La monarquía española vivió ayer uno de los momentos más importantes de su historia. Al ser Felipe VI ahora rey de España, su hija Leonor se ha convertido en la princesa más joven de Europa.

Leonor de Borbón y Ortiz es la primogénita del nuevo rey de España, Felipe VI, y su esposa Letizia, y desde ayer se convirtió en la princesa de Asturias, junto a los demás títulos vinculados al heredero de la Corona y recibirá así el tratamiento de Alteza Real.

Nacida en Madrid el 31 de octubre de 2005, es la primera en la línea de sucesión de la Corona española, tras el anuncio de abdicación de su abuelo, el rey Juan Carlos I en favor de su padre el pasado 2 de junio.

Según la Constitución, Leonor de Borbón y Ortiz asume los títulos vinculados al sucesor en el trono, que son, además de princesa de Asturias, de Gerona y de Viana, correspondientes a los primogénitos de los reinos de Castilla, Aragón y Navarra, cuya unión formó en el siglo XVI la Monarquía española.

Otros títulos

Será también duquesa de Montblanc, condesa de Cervera y señora de Balaguer. Leonor fue bautizada en el Palacio de la Zarzuela el 14 de enero de 2006, en una ceremonia celebrada por el arzobispo de Madrid, Antonio María Rouco Varela, que le impuso el nombre de Leonor de Todos los Santos, siguiendo la tradición española. Leonor, con 8 años de edad, se convierte así en la número 36 como princesa de Asturias, desde 1388, año de la creación del título.

Protagonista

La princesa Leonor fue una de las protagonistas de la ceremonia de proclamación de Felipe VI, pese a que, a sus 8 años, los pies todavía no le llegaban al suelo desde la silla que ocupaba.

Con dos vestidos similares y de diferente color, la princesa Leonor con dos trenzas y su hermana con una diadema fueron, por su corta edad y simpatía, uno de los principales focos de atención de la jornada.

Desde primera hora de la mañana la princesa Leonor, junto a su hermana, la infanta Sofía, participaron en todos los actos de la jornada de proclamación de Felipe VI que comenzaron con la entrega al nuevo rey del fajín de capitán general de manos de su padre, el rey Juan Carlos, en el Palacio de la Zarzuela. Con su papel perfectamente aprendido, tranquilas y sonrientes, las niñas descendieron del vehículo en la puerta del Congreso de los Diputados, donde tuvo lugar la solemne ceremonia de proclamación.

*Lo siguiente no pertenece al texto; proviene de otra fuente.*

Record Found : Type := mkFound {
  s_data : list Token;
  s_query : string;
  s_listType : string;
  s_count : Z
}.

(** [searchTokens(req, res)] *)
Definition searchTokens (req : Query) : M App (Response Found) :=
  try_catch
    (let query := query_q req in
     let listType := query_listType req in
     if no_query query || (strlen (trim (text query)) <? 2) then
       ret (Failed 400 "Search query must be at least 2 characters long" None)
     else
       tokens <- TokenService.searchTokens (trim (text query)) listType
                   (Some (parse_param 20 (query_limit req))) ;;
       ret (Ok {| s_data := tokens;
                  s_query := trim (text query);
                  s_listType :=
                    match listType with
                    | Some l => if String.eqb l "" then "all" else l
                    | None => "all"
                    end;
                  s_count := Z.of_nat (List.length tokens) |}))
    (fun error =>
       ret (Failed 500 "Failed to search tokens" (Some (message error)))).

(** [refreshTokens(req, res)] *)
Definition refreshTokens : M App (Response TokenService.ReplaceResult) :=
  try_catch
    (zoraData <- ZoraService.fetchExploreTokens (Some "FEATURED") (Some (Fin 100)) None ;;
     transformedTokens <- ZoraService.transformTokens zoraData "FEATURED" ;;
     result <- TokenService.replaceFeaturedTokens (Some transformedTokens) ;;
     ret (Ok result))
    (fun error =>
       ret (Failed 500 "Failed to refresh FEATURED tokens" (Some (message error)))).

Definition is_hex (c : ascii) : bool :=
  let n := code c in
  (((48 <=? n) && (n <=? 57)) || ((97 <=? n) && (n <=? 102)) ||
   ((65 <=? n) && (n <=? 70)))%N.

Fixpoint hex_digits (n : nat) (s : string) : bool :=
  match n, s with
  | O, EmptyString => true
  | Datatypes.S n', String c r => is_hex c && hex_digits n' r
  | _, _ => false
  end.

(** [/^0x[a-fA-F0-9]{40}$/.test(address)] *)
Definition address_format (address : string) : bool :=
  match address with
  | String c0 (String c1 r) =>
      Ascii.eqb c0 "0" && Ascii.eqb c1 "x" && hex_digits 40 r
  | _ => false
  end.

(** [getTokenByAddress(req, res)], [address] being [req.params.address] *)
Definition getTokenByAddress (address : string) : M App (Response Token) :=
  try_catch
    (if String.eqb address "" || negb (address_format address) then
       ret (Failed 400 "Invalid address format" None)
     else
       token <- TokenService.getTokenByAddress address ;;
       match token with
       | None => ret (Failed 404 "Token not found" None)
       | Some token => ret (Ok token)
       end)
    (fun error => ret (Failed 500 "Failed to fetch token" (Some (message error)))).

End TokenController.

(* ===================================================================== *)
(** ** The file-backed server (unnamed/part_001) *)
(* ===================================================================== *)

Module SimpleServer.

(** One entry of [tokens.json], as [fetchTokens] builds it *)
Record Entry : Type := mkEntry {
  id : Z;
  name : Value;
  description : Value;
  address : Value;
  symbol : Value;
  marketCap : Value;
  volume24h : Value;
  uniqueHolders : Value;
  creatorProfile : Value;
  mediaContent : Value;
  createdAt : Value;
  lastUpdated : Z
}.

(** The content of [tokens.json]; serialisation is transparent. *)
Record TokensFile : Type := mkTokensFile {
  tokens : list Entry;
  file_lastUpdated : Z;
  count : Z
}.
(** [strncmp(s, p, strlen(p)) == 0] *)
Fixpoint starts_with (p s : string) : bool :=
  match p, s with
  | EmptyString, _ => true
  | String c p', String d s' => Ascii.eqb c d && starts_with p' s'
  | String _ _, EmptyString => false
  end.

(** [s + n] *)
Fixpoint string_skip (n : nat) (s : string) : string :=
  match n, s with
  | O, _ => s
  | S n', String _ r => string_skip n' r
  | S _, EmptyString => EmptyString
  end.

(** The constants of ldb.h, tdb.h and fcntl.h that [ltdb_connect] uses,
    and [ltdb_wrap_open], none of them under src/. *)
Record connect_env (tdb_data : Type) := {
  LDB_FLG_RDONLY : Z;
  LDB_FLG_NOSYNC : Z;
  LDB_FLG_NOMMAP : Z;
  TDB_DEFAULT : Z;
  TDB_SEQNUM : Z;
  TDB_NOSYNC : Z;
  TDB_NOMMAP : Z;
  O_RDONLY : Z;
  O_CREAT : Z;
  O_RDWR : Z;
  ltdb_wrap_open : string -> Z -> Z -> Z -> Z -> option (gmap string tdb_data)
}.
Arguments LDB_FLG_RDONLY {_} _.
Arguments LDB_FLG_NOSYNC {_} _.
Arguments LDB_FLG_NOMMAP {_} _.
Arguments TDB_DEFAULT {_} _.
Arguments TDB_SEQNUM {_} _.
Arguments TDB_NOSYNC {_} _.
Arguments TDB_NOMMAP {_} _.
Arguments O_RDONLY {_} _.
Arguments O_CREAT {_} _.
Arguments O_RDWR {_} _.
Arguments ltdb_wrap_open {_} _.

Section Connect.
Context {tdb_data : Type} {C : ltdb_collaborators tdb_data}.
Variable env : connect_env tdb_data.

(** The URL parsing at the head of [ltdb_connect]; [None] is the
    "Invalid tdb URL" return. *)
Definition connect_path (url : string) : option string :=
  if has_char ":" url then
    if negb (starts_with "tdb://" url) then None
    else Some (string_skip 6 url)
  else Some url.

Definition connect_tdb_flags (flags : Z) : Z :=
  let f0 := Z.lor (TDB_DEFAULT env) (TDB_SEQNUM env) in
  let f1 := if negb (Z.land flags (LDB_FLG_NOSYNC env) =? 0)
            then Z.lor f0 (TDB_NOSYNC env) else f0 in
  if negb (Z.land flags (LDB_FLG_NOMMAP env) =? 0)
  then Z.lor f1 (TDB_NOMMAP env) else f1.

Definition connect_open_flags (flags : Z) : Z :=
  if negb (Z.land flags (LDB_FLG_RDONLY env) =? 0) then O_RDONLY env
  else Z.lor (O_CREAT env) (O_RDWR env).

(** [ltdb_connect]: the code returned and the module built, for the
    context's registry [l] and creation mode [create_perms]. *)
Definition ltdb_connect (l : ldb_schema) (create_perms : Z) (url : string)
    (flags : Z) : Z * option (ldb_module tdb_data) :=
  match connect_path url with
  | None => (-1, None)
  | Some path =>
      match ltdb_wrap_open env path 10000 (connect_tdb_flags flags)
              (connect_open_flags flags) create_perms with
      | None => (-1, None)
      | Some t =>
          let '(r, m) := ltdb_cache_load {| ldb := l; tdb := t |} in
          if negb (r =? 0) then (-1, None) else (0, Some m)
      end
  end.
End Connect.
(** X18.  The claims the login adds for the user interface decide
    nothing.  [get_token] mints what [for_user] mints with role, username
    and email of the row put in.  Whatever these three claims are set to
    afterwards, the credential is accepted or refused alike and stands for
    the same user: the row of the user table under the claimed id.  The
    profile and the token endpoint then answer by that row: the role
    shown, the flag returned and the publish right signed are those of
    the table, whatever role the credential claims. *)
Theorem custom_claims_are_not_trusted (to_jwt : api.signer)
  (cfg : settings.t) (key : string) (role username email : option string)
  (c : jwt.Payload) (data_room : option string) (db : Db.t) :
  (forall user, exists token db',
     simplejwt.for_user (simplejwt.ObjUser user) db = (inr token, db')
     /\ serializers.CustomTokenObtainPairSerializer.get_token user db
        = (inr (with_custom_claims (Some (User.role user))
                  (Some (User.username user)) (Some (User.email user))
                  token),
           db'))
  /\ fst (simplejwt.authenticate cfg
            (jwt.Compact key (with_custom_claims role username email c)) db)
     = fst (simplejwt.authenticate cfg (jwt.Compact key c) db)
  /\ forall u,
       fst (simplejwt.authenticate cfg
              (jwt.Compact key (with_custom_claims role username email c))
              db)
       = inr u ->
       Db.get_user db (jwt.user_id c) = Some u
       /\ field "role" (Response.data (fst (views.me_view u db)))
          = Some (JStr (User.role u))
       /\ (Response.status
             (fst (views.get_livekit_token to_jwt cfg u data_room db))
           = status.HTTP_200_OK ->
           field "is_teacher"
             (Response.data
                (fst (views.get_livekit_token to_jwt cfg u data_room db)))
           = Some (JBool (User.is_teacher u)))
       /\ forall token,
            token ∈ snd (views.get_livekit_token to_jwt cfg u data_room db)
            -> option_map api.can_publish (api.grants token)
               = Some (User.is_teacher u).
Proof.
  assert (fst (simplejwt.authenticate cfg
                 (jwt.Compact key (with_custom_claims role username email c))
                 db)
          = fst (simplejwt.authenticate cfg (jwt.Compact key c) db))
    as Hsame.
  { unfold simplejwt.authenticate, simplejwt.AccessToken, simplejwt.decode,
      simplejwt.check_exp, simplejwt.verify_token_type.
    eff; simpl.
    destruct (negb _); simpl; [reflexivity |].
    destruct (Db.now db <? jwt.iat c); simpl; [reflexivity |].
    destruct (jwt.exp c <=? Db.now db) eqn:He; simpl; [reflexivity |].
    rewrite He.
    destruct (String.eqb _ _); simpl; [| reflexivity].
    destruct (Db.get_user db (jwt.user_id c)) as [user |]; simpl;
      [| reflexivity].
    destruct (User.is_active user); reflexivity. }
  split; [| split; [exact Hsame |]].
  - intros user. eexists _, _. split; reflexivity.
  - intros u Hu. rewrite Hsame in Hu. apply authenticate_iff in Hu.
    destruct Hu as (_ & _ & _ & Hrow & _).
    split; [exact Hrow |]. split; [reflexivity |]. split.
    + intros Hok. apply get_livekit_token_ok in Hok.
      destruct Hok as (room_name & jwt_string & _ & _ & _ & ->).
      reflexivity.
    + intros token Hin. apply get_livekit_token_calls in Hin.
      destruct Hin as (room_name & _ & ->). reflexivity.
Qed.

Lemma custom_claims_are_not_trusted_witness :
  jwt.role sample_more.bilal_access_as_teacher = Some "teacher"
  /\ fst (simplejwt.authenticate sample.cfg
            (jwt.Compact "django-secret" sample_more.bilal_access_as_teacher)
            sample.db)
     = inr sample.bilal
  /\ User.role sample.bilal = "student"
  /\ forall token,
       token ∈ snd (views.get_livekit_token sample.to_jwt sample.cfg
                      sample.bilal (Some "math-101") sample.db)
       -> option_map api.can_publish (api.grants token) = Some false.
Proof.
  destruct (custom_claims_are_not_trusted sample.to_jwt sample.cfg
              "django-secret" (Some "teacher") (Some "asha")
              (Some "asha@example.org") sample.bilal_access_claims
              (Some "math-101") sample.db)
    as (_ & Hsame & Hrow).
  split; [reflexivity |].
  split; [exact (eq_trans Hsame eq_refl) |].
  split; [reflexivity |].
  destruct (Hrow sample.bilal (eq_trans Hsame eq_refl)) as (_ & _ & _ & Hgrant).
  exact Hgrant.
Defined.
Lemma validate_raises_validation_error `{PydanticCore} (element : json) (e : exn) :
  TailscaleEvent.validate element = Raise e -> e = ValidationError.
Proof.
  destruct element as [| | | | |members];
    try (intros E; injection E as <-; reflexivity).
  unfold TailscaleEvent.validate, required, with_default.
  repeat match goal with
  | |- context [match get ?n ?m with _ => _ end] => destruct (get n m)
  | |- context [match datetime_validator ?j with _ => _ end] =>
      destruct (datetime_validator j)
  | |- context [match int_validator ?j with _ => _ end] => destruct (int_validator j)
  | |- context [match str_validator ?j with _ => _ end] => destruct (str_validator j)
  | |- context [match dict_validator ?j with _ => _ end] => destruct (dict_validator j)
  | |- _ => progress cbn [bind]
  end;
  intros E; try discriminate; injection E as <-; reflexivity.
Qed.

Lemma validate_json_raises_validation_error `{PydanticCore} (body : bytes) (e : exn) :
  validate_json body = Raise e -> e = ValidationError.
Proof.
  unfold validate_json.
  destruct (json_loads body) as [[| | | |items|]|];
    try (intros E; injection E as <-; reflexivity).
  apply traverse_raises_same. intros a e'. apply validate_raises_validation_error.
Qed.

(** X8: a decoded batch has one event for each element of the array, in
    the order of the array: the i-th event is the validation of the i-th
    element. The count of an accepted response is therefore the number of
    elements of the body. *)
Theorem decoded_batch_follows_array `{PydanticCore} (body : bytes)
    (events : list TailscaleEvent.t) :
  validate_json body = Return events ->
  exists items,
    json_loads body = Some (JArray items) /\
    Forall2 (fun item event => TailscaleEvent.validate item = Return event)
            items events /\
    List.length events = List.length items.
Proof.
  unfold validate_json.
  destruct (json_loads body) as [[| | | |items|]|]; try discriminate.
  intros Htrav. apply traverse_pointwise in Htrav.
  exists items. repeat split; [exact Htrav|].
  symmetry. eapply Forall2_length. exact Htrav.
Qed.

Lemma decoded_batch_follows_array_witness :
  exists items,
    json_loads (PydanticCore := Reader.pydantic) sample_body = Some (JArray items) /\
    Forall2 (fun item event =>
               TailscaleEvent.validate (H := Reader.pydantic) item = Return event)
            items [sample_event "node.created"] /\
    List.length [sample_event "node.created"] = List.length items.
Proof.
  apply (decoded_batch_follows_array (H := Reader.pydantic) sample_body
           [sample_event "node.created"]).
  vm_compute. reflexivity.
Defined.

(** ** The endpoint, further *)

(** X9: a body that fails to decode, under a signature that verifies, is
    answered like a bad signature: the same 401, with nothing sent. Decoding
    raises nothing but the validation error, so this covers every decoding
    failure. *)
Theorem decode_failure_is_401 `{PydanticCore} {W : Type} (app : AppState W)
    (now : Z) (request_id : string) (body : bytes) (header : string) (w : W)
    (secret_bytes : bytes) (e : exn) :
  tailscale_webhook_secret (config app) <> [] ->
  str_encode_utf8 (tailscale_webhook_secret (config app)) = Return secret_bytes ->
  verify_signature now header body secret_bytes
    (webhook_timestamp_tolerance_seconds (config app)) = Return true ->
  validate_json body = Raise e ->
  e = ValidationError /\
  post_events app now request_id body header w
  = (webhook_verification_error_handler
       (WebhookVerificationError SignatureVerificationFailed), w).
Proof.
  intros Hsecret Henc Hverify Hdecode.
  pose proof (validate_json_raises_validation_error body e Hdecode) as ->.
  split; [reflexivity|].
  unfold post_events, webhook_tailscale.
  destruct (tailscale_webhook_secret (config app)) as [|c secret]; [congruence|].
  rewrite Henc, Hverify, Hdecode. reflexivity.
Qed.

Lemma decode_failure_is_401_witness :
  ValidationError = ValidationError /\
  post_events (H := Reader.pydantic)
    (mk_app (mk_config [115%N] "token" "chat" 300) (Some reliable_channel))
    1705316400 "6f1c" (bytes_of_string "{}")
    (signature_header_of 1705316400
       (compute_signature 1705316400 (bytes_of_string "{}") (bytes_of_string "s"))) tt
  = (webhook_verification_error_handler
       (WebhookVerificationError SignatureVerificationFailed), tt).
Proof.
  apply (decode_failure_is_401 (H := Reader.pydantic)
           (mk_app (mk_config [115%N] "token" "chat" 300%Z) (Some reliable_channel))
           1705316400%Z "6f1c" (bytes_of_string "{}") _ tt (bytes_of_string "s")
           ValidationError).
  - discriminate.
  - reflexivity.
  - vm_compute. reflexivity.
  - vm_compute. reflexivity.
Defined.

(** X10: nothing is sent for a request whose signature does not verify
    under the configured secret: the world of the channel is left as it was,
    and the response is one of the two handlers', never the 202. *)
Theorem nothing_sent_unless_verified `{PydanticCore} {W : Type} (app : AppState W)
    (now : Z) (request_id : string) (body : bytes) (header : string) (w : W) :
  (forall secret_bytes,
     str_encode_utf8 (tailscale_webhook_secret (config app)) = Return secret_bytes ->
     verify_signature now header body secret_bytes
       (webhook_timestamp_tolerance_seconds (config app)) <> Return true) ->
  snd (post_events app now request_id body header w) = w /\
  (fst (post_events app now request_id body header w)
   = webhook_verification_error_handler (WebhookVerificationError SecretNotConfigured) \/
   fst (post_events app now request_id body header w)
   = generic_exception_handler TypeError).
Proof.
  intros Hnot. unfold post_events, webhook_tailscale.
  destruct (tailscale_webhook_secret (config app)) as [|c secret];
    [split; [reflexivity|left; reflexivity]|].
  destruct (str_encode_utf8 (c :: secret)) as [secret_bytes|e];
    [|split; [reflexivity|destruct e; auto]].
  specialize (Hnot secret_bytes eq_refl).
  destruct (verify_signature now header body secret_bytes
              (webhook_timestamp_tolerance_seconds (config app))) as [[|]|e];
    [congruence|split; [reflexivity|left; reflexivity]
    |split; [reflexivity|destruct e; auto]].
Qed.

Lemma nothing_sent_unless_verified_witness :
  snd (post_events (H := Reader.pydantic)
         (mk_app (mk_config [115%N] "token" "chat" 300)
            (Some (recording reliable_channel)))
         1705316400 "6f1c" sample_body "t=1705316400,v1=00" (tt, [])) = (tt, []) /\
  (fst (post_events (H := Reader.pydantic)
          (mk_app (mk_config [115%N] "token" "chat" 300)
             (Some (recording reliable_channel)))
          1705316400 "6f1c" sample_body "t=1705316400,v1=00" (tt, []))
   = webhook_verification_error_handler (WebhookVerificationError SecretNotConfigured) \/
   fst (post_events (H := Reader.pydantic)
          (mk_app (mk_config [115%N] "token" "chat" 300)
             (Some (recording reliable_channel)))
          1705316400 "6f1c" sample_body "t=1705316400,v1=00" (tt, []))
   = generic_exception_handler TypeError).
Proof.
  apply (nothing_sent_unless_verified (H := Reader.pydantic)
           (mk_app (mk_config [115%N] "token" "chat" 300%Z)
              (Some (recording reliable_channel)))
           1705316400%Z "6f1c" sample_body "t=1705316400,v1=00" (tt, [])).
  intros secret_bytes Henc. injection Henc as <-. vm_compute. discriminate.
Defined.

Y donde, por primera vez, Leonor fue saludada como princesa y heredera de la Corona por el presidente del Gobierno, Mariano Rajoy, y otras autoridades.

La princesa Leonor con los pies cruzados pese al intento de su madre de que los separase y mirando continuamente a su abuela, la reina Sofía, sentada enfrente de ella en una tribuna, atendió el discurso de Felipe VI sonriente y moviéndose en su silla.

Quizá esta imagen, las de la princesa y la infanta, a las que todavía no les llegan los pies al suelo desde las sillas que ocupaban, sea la que mejor reflejara que, pese a todo, solo son dos niñas de 7 y 8 años.

Más atenta que Sofía, la princesa Leonor, constantemente acariciada por su madre, escuchó con atención las palabras de su padre, sonriendo cuando este se refería a ella.

Pese a su corta edad, Leonor parecía plenamente consciente del papel que le ha tocado vivir hasta el punto de que, cuando Felipe VI hizo mención al terrorismo y los diputados aplaudieron, advirtió a su hermana pequeña, con un pequeño golpe en el brazo, que cuando el rey habla no se aplaude.